A refund over $25,000 looks policy-compliant in the finance system, but approval actually depends on contract carveouts in CRM, an active fraud review in Zendesk, a regional exception the ops lead granted in Slack, and a temporary controller delegation recorded in email. The agent can retrieve each artifact separately, but we’re relying on it to figure out how they relate. Before you know it, you’re writing if-else statements disguised as prompts so it knows who actually has authority, which rule takes precedence, or whether the exception is still in force.
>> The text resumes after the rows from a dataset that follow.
(** Lines 14-89.  [atlasMetadata] is the map of regions in insertion
    order; [onProgress] tells whether a callback is given.  The result is
    the map of unpacked assets with the calls made to the callback. *)
Definition unpackTextures (env : Browser) (texturePages : gmap string Blob)
    (atlasMetadata : list (string * AtlasRegion)) (onProgress : bool)
  : gmap string Asset.UnpackedAsset * list (Z * Z) :=
  let regions := atlasMetadata.*2 in
  let pageRegions := groupByPage regions in
  let totalRegions := Z.of_nat (length regions) in
  let start :=
    {| unpacked := ∅; processedCount := 0;
       progressCalls := report onProgress 0 totalRegions [] |} in
  let final :=
    foldl (unpackPage env texturePages onProgress totalRegions) start pageRegions in
  (unpacked final, progressCalls final).

End AtlasUnpacker.

(** ** Vocabulary of the properties *)

Module Plan.
Import Stat Loaded Task Optimizer.

(** The task of one entry of [loadedImages], if it has a stat. *)
Definition planEntry (statsMap : gmap string GlobalAssetStat)
    (bufferPercentage : JS.number) (entry : string * LoadedImage)
  : option OptimizationTask :=
  match statsMap !! entry.1 with
  | None => None
  | Some stat => Some (planTask stat entry.2 bufferPercentage)
  end.

(** The loop of lines 23-96 with each pushed task labelled by the key of
    the loaded image it is pushed for. *)
Definition visitKeyed (statsMap : gmap string GlobalAssetStat)
    (bufferPercentage : JS.number) (tasks : list (string * OptimizationTask))
    (entry : string * LoadedImage) : list (string * OptimizationTask) :=
  match statsMap !! entry.1 with
  | None => tasks
  | Some stat => tasks ++ [(entry.1, planTask stat entry.2 bufferPercentage)]
  end.

Definition keyedTasks (stats : list GlobalAssetStat)
    (loadedImages : list (string * LoadedImage))
    (bufferPercentage : JS.number) : list (string * OptimizationTask) :=
  foldl (visitKeyed (buildStatsMap stats) bufferPercentage) [] loadedImages.

(** A number that is finite and not zero. *)
Definition finite_nonzero (x : JS.number) : Prop :=
  match x with S754_finite _ _ _ => True | _ => False end.

(** The invariant of an [OptimizationTask], in two parts. *)
Definition within_bounds (t : OptimizationTask) : Prop :=
  JS.le (JS.num 1) (targetWidth t) = true ∧
  JS.le (targetWidth t) (originalWidth t) = true ∧
  JS.le (JS.num 1) (targetHeight t) = true ∧
  JS.le (targetHeight t) (originalHeight t) = true.

Definition resize_flag_exact (t : OptimizationTask) : Prop :=
  isResize t = true ↔
  JS.strict_neq (targetWidth t) (originalWidth t) = true ∨
  JS.strict_neq (targetHeight t) (originalHeight t) = true.

Definition task_invariant (t : OptimizationTask) : Prop :=
  within_bounds t ∧ resize_flag_exact t.

(** Whether a character occurs in a string. *)
Fixpoint contains (c : ascii) (s : string) : bool :=
  match s with
  | EmptyString => false
  | String a rest => Ascii.eqb a c || contains c rest
  end.

(** [path] ends with the extension [ext], after [stem]: its last dot comes
    after its last separator. *)
Definition has_extension (path stem ext : string) : Prop :=
  path = stem +:+ "." +:+ ext ∧
  contains "." ext = false ∧ contains "/" ext = false ∧ contains "\" ext = false.

(** [path] has no extension: there is no dot after its last separator. *)
Definition no_extension (path : string) : Prop :=
  ∃ dir name,
    path = dir +:+ name ∧ contains "." name = false ∧
    (dir = EmptyString ∨ ∃ d, dir = d +:+ "/" ∨ dir = d +:+ "\").

(** The table of files after the entries of [tasks] are written in order
    under the root folder. *)
Definition written (env : Optimizer.Browser) (tasks : list OptimizationTask)
  : gmap string Blob :=
  foldl (λ files t, <["images_optimized/" +:+ fileName t := entryData env t]> files)
    ∅ tasks.

(** The number of calls that report [current = total]. *)
Definition completions (calls : list (Z * Z)) : nat :=
  length (filter (λ call, call.1 = call.2) calls).

(** Whether the unpacker can use a page: its file is present and decodes. *)
Definition pageUsable (env : AtlasUnpacker.Browser) (texturePages : gmap string Blob)
    (page : string * list Region.AtlasRegion) : bool :=
  match texturePages !! page.1 with
  | Some file => AtlasUnpacker.pageDecodes env file
  | None => false
  end.

(** The calls made for a page: one for each region of a usable page, a
    single one for a page that is skipped. *)
Definition callsForPage (env : AtlasUnpacker.Browser) (texturePages : gmap string Blob)
    (page : string * list Region.AtlasRegion) : nat :=
  if pageUsable env texturePages page then length page.2 else 1%nat.

(** The invariant of the loops, when a callback is given: the last call
    reports the current count, the counts increase, the total is fixed. *)
Definition reported (total : Z) (st : AtlasUnpacker.UnpackRun) : Prop :=
  head (AtlasUnpacker.progressCalls st) = Some (0, total) ∧
  last (AtlasUnpacker.progressCalls st) = Some (AtlasUnpacker.processedCount st, total) ∧
  StronglySorted Z.lt (AtlasUnpacker.progressCalls st).*1 ∧
  Forall (λ call, call.2 = total) (AtlasUnpacker.progressCalls st).

End Plan.

(** ** Sample inputs *)

Module Samples.
Import Stat Loaded Task.

Definition png : Blob := [Byte.x89; Byte.x50; Byte.x4e; Byte.x47].

Definition stat (key : string) (w h : Z) (overridden : bool) : GlobalAssetStat :=
  {| lookupKey := key;
     maxRenderWidth := JS.num w; maxRenderHeight := JS.num h;
     maxScaleX := JS.num 1; maxScaleY := JS.num 1;
     isOverridden := overridden;
     Stat.overridePercentage := if overridden then Some (JS.num 50) else None |}.

(** A raw image: its physical size is recorded as [sourceWidth] and
    [sourceHeight]. *)
Definition image (path : string) (w h : Z) : LoadedImage :=
  {| width := JS.num w; height := JS.num h;
     sourceWidth := Some (JS.num w); sourceHeight := Some (JS.num h);
     file := png; originalPath := path |}.

(** An image for which only the canonical size is known. *)
Definition bare_image (path : string) (w h : Z) : LoadedImage :=
  {| width := JS.num w; height := JS.num h;
     sourceWidth := None; sourceHeight := None;
     file := png; originalPath := path |}.

Definition hero_stat := stat "characters/hero" 512 256 false.
Definition hero_image := image "characters/hero.png" 1024 512.

Definition badge_stat := stat "ui/badge" 200 200 true.
Definition badge_image := image "ui/badge.png" 150 150.

(** A sprite that is never shown at a positive size. *)
Definition hidden_stat := stat "fx/hidden" 0 0 false.
Definition hidden_image := image "fx/hidden.png" 64 64.

(** An image whose size could not be read: the caller records 0. *)
Definition unread_image := image "ui/badge.png" 0 0.
Definition unread_stat := stat "fx/unread" 32 32 false.
Definition unread_fx_image := image "fx/unread.png" 0 0.

(** A browser in which every image decodes and every canvas is encoded,
    and one in which no image decodes. *)
Definition resized : Blob := [Byte.x52; Byte.x5a].

Definition working_browser : Optimizer.Browser :=
  {| Optimizer.decodes := λ _, true;
     Optimizer.getContext2d := λ _ _, true;
     Optimizer.toBlob := λ _ _ _, Some resized |}.

Definition failing_browser : Optimizer.Browser :=
  {| Optimizer.decodes := λ _, false;
     Optimizer.getContext2d := λ _ _, true;
     Optimizer.toBlob := λ _ _ _, Some resized |}.

Definition region (name page : string) (w h : Z) (rot : bool) : Region.AtlasRegion :=
  {| Region.name := name; Region.pageName := page;
     Region.x := 0; Region.y := 0; Region.width := w; Region.height := h;
     Region.offsetX := 5; Region.offsetY := 10;
     Region.originalWidth := 80; Region.originalHeight := 60;
     Region.rotated := rot |}.

(** The rotated region of the specification. *)
Definition rotated_region : Region.AtlasRegion := region "arm" "page1.png" 50 30 true.

(** A browser for the unpacker in which everything succeeds. *)
Definition unpacking_browser : AtlasUnpacker.Browser :=
  {| AtlasUnpacker.pageDecodes := λ _, true;
     AtlasUnpacker.getContext2d := λ _, true;
     AtlasUnpacker.toBlob := λ _, Some png;
     AtlasUnpacker.createObjectURL := λ _, "blob:1"%string |}.

(** Three regions on two pages, of which only the first page is supplied. *)
Definition atlas : list (string * Region.AtlasRegion) :=
  [("arm"%string, rotated_region);
   ("leg"%string, region "leg" "page2.png" 20 20 false);
   ("eye"%string, region "eye" "page2.png" 8 8 false)].

Definition pages : gmap string Blob := {[ "page1.png"%string := png ]}.

End Samples.

(** ** Vocabulary for the unpacker *)

Module Unpacked.
Import Region AtlasUnpacker.

(** The asset stored for a region whose extraction gave [blob] (lines
    71-79). *)
Definition assetOf (env : Browser) (region : AtlasRegion) (blob : Blob)
  : Asset.UnpackedAsset :=
  {| Asset.name := name region;
     Asset.blob := blob;
     Asset.width := originalWidth region;
     Asset.height := originalHeight region;
     Asset.url := createObjectURL env blob;
     Asset.sourceWidth := Some (originalWidth region);
     Asset.sourceHeight := Some (originalHeight region) |}.

(** What extraction gives for a region: nothing when its page is missing
    or does not decode. *)
Definition regionResult (env : Browser) (texturePages : gmap string Blob)
    (region : AtlasRegion) : option Blob :=
  match texturePages !! pageName region with
  | Some file => if pageDecodes env file then extractRegion env file region else None
  | None => None
  end.

(** What one region adds to the map of unpacked assets. *)
Definition store (env : Browser) (texturePages : gmap string Blob)
    (unpacked : gmap string Asset.UnpackedAsset) (region : AtlasRegion)
  : gmap string Asset.UnpackedAsset :=
  match regionResult env texturePages region with
  | Some blob => <[name region := assetOf env region blob]> unpacked
  | None => unpacked
  end.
That’s the shape of the problem. It’s why we are starting to talk about Human-in-the-loop systems. HITL in principle is fine. HITL as it’s getting deployed is a bandaid and should be recognized as such. It positions humans as janitors rather than orchestrators. As we flood some poor knowledge worker’s inbox with all sorts of decisions to verify, greenlight, contextualize, it’s time we also had a discussion on how to model the environment and address this bottleneck in model cognition. We’re too inclined to look towards humans as semaphores in real-time agent decision-making and not inclined enough to look at how humans pollinate the substrate and only step in as a last resort.
The good news is that the tooling, harnesses and capabilities of LLMs allow us to do something meaningful in this space. The bad news is that we can’t continue to wave our hands and reach for other demos. This is the wall. Cross-ontology reasoning that goes beyond the horrible piles of mappings and rules - the “old world” - is now feasible. It’s not perfect. Mapping ontologies to context graphs, and doing something useful with them is, if anything, an art form, and most tooling out there offloads the actual hard part onto developers. But it’s possible. And without it, we’ll have agents with flimsy intent compounding problems at machine speed.